Lemma complete_run_counts_witness :
  exists d,
    run_driver frames_ok None 3 cfg_demo dem_demo start_demo
               (start_demo + us_per_hour)%Z state_demo
    = (Ok tt, {| sink := Some d; ds_bound := true |}) /\
    NetCDF.times d = [Some 0; Some 1] /\
    NetCDF.syncs d = 1%nat.
Proof.
  assert (Hlats : concat (RealDEM.lats dem_demo) <> []) by discriminate.
  assert (Hpos : (0 < us_per_hour)%Z) by reflexivity.
  assert (H0 : (0 <= start_demo)%Z) by discriminate.
  assert (Hle : (start_demo <= start_demo + us_per_hour)%Z) by discriminate.
  assert (Hmax : (start_demo + us_per_hour + us_per_hour <= datetime_max)%Z)
    by discriminate.
  assert (Hfuel : (2 < 3)%nat) by lia.
  destruct (complete_run_counts frames_ok cfg_demo paths_demo mission_demo (JNum 1)
              "output_data/illumination.nc" dem_demo
              eq_refl eq_refl Hlats eq_refl eq_refl
              (fun _ => [[1 # 2]]) us_per_hour start_demo
              (start_demo + us_per_hour)%Z eq_refl Hpos H0 Hle Hmax
              (fun _ _ => eq_refl) 3%nat state_demo Hfuel)
    as (d & Hrun & Ht & _ & Hs & _).
  exists d. split; [exact Hrun|]. split; [exact Ht | exact Hs].
Defined.

Lemma zero_step_never_finishes_witness :
  exists d,
    run_driver frames_ok None 3 (cfg_with_step (JNum 0)) dem_demo start_demo
               (start_demo + us_per_hour)%Z state_demo
    = (Running, {| sink := Some d; ds_bound := true |}) /\
    NetCDF.times d = [Some 0; Some 0; Some 0].
Proof.
  assert (Hlats : concat (RealDEM.lats dem_demo) <> []) by discriminate.
  assert (Hs : (0 <= start_demo <= datetime_max)%Z) by (split; discriminate).
  assert (Hle : (start_demo <= start_demo + us_per_hour)%Z) by discriminate.
  destruct (zero_step_never_finishes frames_ok (cfg_with_step (JNum 0)) paths_demo
              (mission_with_step (JNum 0)) (JNum 0)
              "output_data/illumination.nc" dem_demo
              eq_refl eq_refl Hlats eq_refl eq_refl
              (fun _ => [[1 # 2]]) start_demo (start_demo + us_per_hour)%Z
              eq_refl Hs Hle (fun _ => eq_refl) 3%nat state_demo)
    as (d & Hrun & Ht & _).
  exists d. split; [exact Hrun | exact Ht].
Defined.

Lemma bad_step_stops_after_first_frame_witness :
  exists d,
    run_driver frames_ok None 3 (cfg_with_step (JStr "1")) dem_demo start_demo
               (start_demo + us_per_hour)%Z state_demo
    = (Raise TypeError, {| sink := Some d; ds_bound := true |}) /\
    NetCDF.times d = [Some 0] /\
    NetCDF.closes d = 1%nat.
Proof.
  assert (Hlats : concat (RealDEM.lats dem_demo) <> []) by discriminate.
  assert (Hle : (start_demo <= start_demo + us_per_hour)%Z) by discriminate.
  assert (Hfuel : (0 < 3)%nat) by lia.
  destruct (bad_step_stops_after_first_frame frames_ok (cfg_with_step (JStr "1"))
              paths_demo (mission_with_step (JStr "1")) (JStr "1")
              "output_data/illumination.nc" dem_demo
              eq_refl eq_refl Hlats eq_refl eq_refl
              [[1 # 2]] TypeError start_demo (start_demo + us_per_hour)%Z
              eq_refl Hle eq_refl 3%nat state_demo Hfuel)
    as (d & Hrun & _ & Ht & _ & _ & Hc & _).
  exists d. split; [exact Hrun|]. split; [exact Ht | exact Hc].
Defined.

Lemma negative_step_runs_to_the_first_date_witness :
  exists d,
    run_driver frames_ok None 2 (cfg_with_step (JNum (-1))) dem_demo early_date
               (early_date + us_per_hour)%Z state_demo
    = (Raise OverflowError, {| sink := Some d; ds_bound := true |}) /\
    NetCDF.times d = [Some 0; Some (-1)] /\
    NetCDF.closes d = 1%nat.
Proof.
  assert (Hlats : concat (RealDEM.lats dem_demo) <> []) by discriminate.
  assert (Hneg : (- us_per_hour < 0)%Z) by reflexivity.
  assert (H0 : (0 <= early_date)%Z) by discriminate.
  assert (Hle : (early_date <= early_date + us_per_hour)%Z) by discriminate.
  assert (Hmax : (early_date <= datetime_max)%Z) by discriminate.
  assert (Hfuel : (2 <= 2)%nat) by lia.
  destruct (negative_step_runs_to_the_first_date frames_ok
              (cfg_with_step (JNum (-1))) paths_demo
              (mission_with_step (JNum (-1))) (JNum (-1))
              "output_data/illumination.nc" dem_demo
              eq_refl eq_refl Hlats eq_refl eq_refl
              (fun _ => [[1 # 2]]) (- us_per_hour)%Z early_date
              (early_date + us_per_hour)%Z eq_refl Hneg H0 Hle Hmax
              (fun _ _ => eq_refl) 2%nat state_demo Hfuel)
    as (d & Hrun & Ht & Hc & _).
  exists d. split; [exact Hrun|]. split; [exact Ht | exact Hc].
Defined.

Lemma failed_init_leaves_file_open_witness :
  exists d,
    run_driver frames_ok None 3 cfg_demo dem_no_pixels start_demo
               (start_demo + us_per_hour)%Z state_demo
    = (Raise ValueError, {| sink := Some d; ds_bound := false |}) /\
    NetCDF.isopen d = true /\ NetCDF.closes d = 0%nat.
Proof.
  exact (failed_init_leaves_file_open frames_ok cfg_demo paths_demo
           "output_data/illumination.nc" dem_no_pixels start_demo
           (start_demo + us_per_hour)%Z 3 state_demo eq_refl eq_refl eq_refl).
Defined.

Lemma no_output_file_without_path_witness :
  run_driver frames_ok None 3 (JObj []) dem_demo start_demo
             (start_demo + us_per_hour)%Z state_demo
  = (Raise KeyError, {| sink := None; ds_bound := false |}).
Proof.
  exact (proj2 (proj1 (no_output_file_without_path frames_ok (JObj []) None
                         dem_demo start_demo (start_demo + us_per_hour)%Z 3
                         state_demo) KeyError eq_refl)).
Defined.

End DriverRunWitnesses.

(** * Further properties of the terrain model *)

Section GridFacts.

Lemma combine_app_same {A B} (a a' : list A) (b b' : list B) :
  List.length a = List.length b ->
  combine (a ++ a') (b ++ b') = combine a b ++ combine a' b'.
Proof.
  revert b. induction a as [|x a IH]; intros [|y b] H; try discriminate; cbn.
  - reflexivity.
  - f_equal. apply IH. cbn in H. lia.
Qed.

Lemma combine_const {A B} (l : list A) (y : B) :
  combine l (map (fun _ => y) l) = map (fun x => (x, y)) l.
Proof. induction l as [|x l IH]; cbn; [reflexivity | f_equal; exact IH]. Qed.

(** Flattening the two mesh grids and pairing them visits the points row
    by row. *)
Lemma meshgrid_flat {A} (xc yc : list A) :
  combine (concat (map (fun _ => xc) yc))
          (concat (map (fun y => map (fun _ => y) xc) yc))
  = concat (map (fun y => map (fun x => (x, y)) xc) yc).
Proof.
  induction yc as [|y yc IH]; cbn [map concat]; [reflexivity|].
  rewrite combine_app_same by (rewrite length_map; reflexivity).
  rewrite combine_const, IH. reflexivity.
Qed.

Lemma map_const_repeat {A B} (c : B) (l : list A) :
  map (fun _ => c) l = repeat c (List.length l).
Proof. induction l as [|x l IH]; cbn; [reflexivity | f_equal; exact IH]. Qed.

Lemma rows_of_concat {A} (rows : list (list A)) (w : nat) :
  Forall (fun row => List.length row = w) rows ->
  rows_of (concat rows) (List.length rows) w = rows.
Proof.
  unfold rows_of. induction rows as [|r rows IH]; intros Hall; [reflexivity|].
  inversion Hall as [|? ? Hr Hrest]; subst.
  cbn [List.length concat]. rewrite <- cons_seq, map_cons. f_equal.
  - cbn [Nat.mul skipn]. rewrite firstn_app, Nat.sub_diag, firstn_O, app_nil_r.
    apply firstn_all.
  - rewrite <- seq_shift, map_map. rewrite <- (IH Hrest) at 2.
    apply map_ext. intros i. f_equal.
    replace (S i * List.length r)%nat with (List.length r + i * List.length r)%nat by lia.
    rewrite skipn_app, skipn_all2 by lia. cbn [app]. f_equal. lia.
Qed.

Lemma rows_of_nil {A} (h : nat) :
  rows_of (@nil A) h 0 = repeat [] h.
Proof.
  unfold rows_of. rewrite <- (length_seq h 0) at 2.
  rewrite <- map_const_repeat. apply map_ext. intros i. reflexivity.
Qed.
┄┄┄┄┄┄┄┄┄┄
* ASSIGNED TASK: What lines in the material above hold the word "apply"? Pull them out.

* SOLUTION:
  - f_equal. apply IH. cbn in H. lia.
    apply firstn_all.
    apply map_ext. intros i. f_equal.
  rewrite <- map_const_repeat. apply map_ext. intros i. reflexivity.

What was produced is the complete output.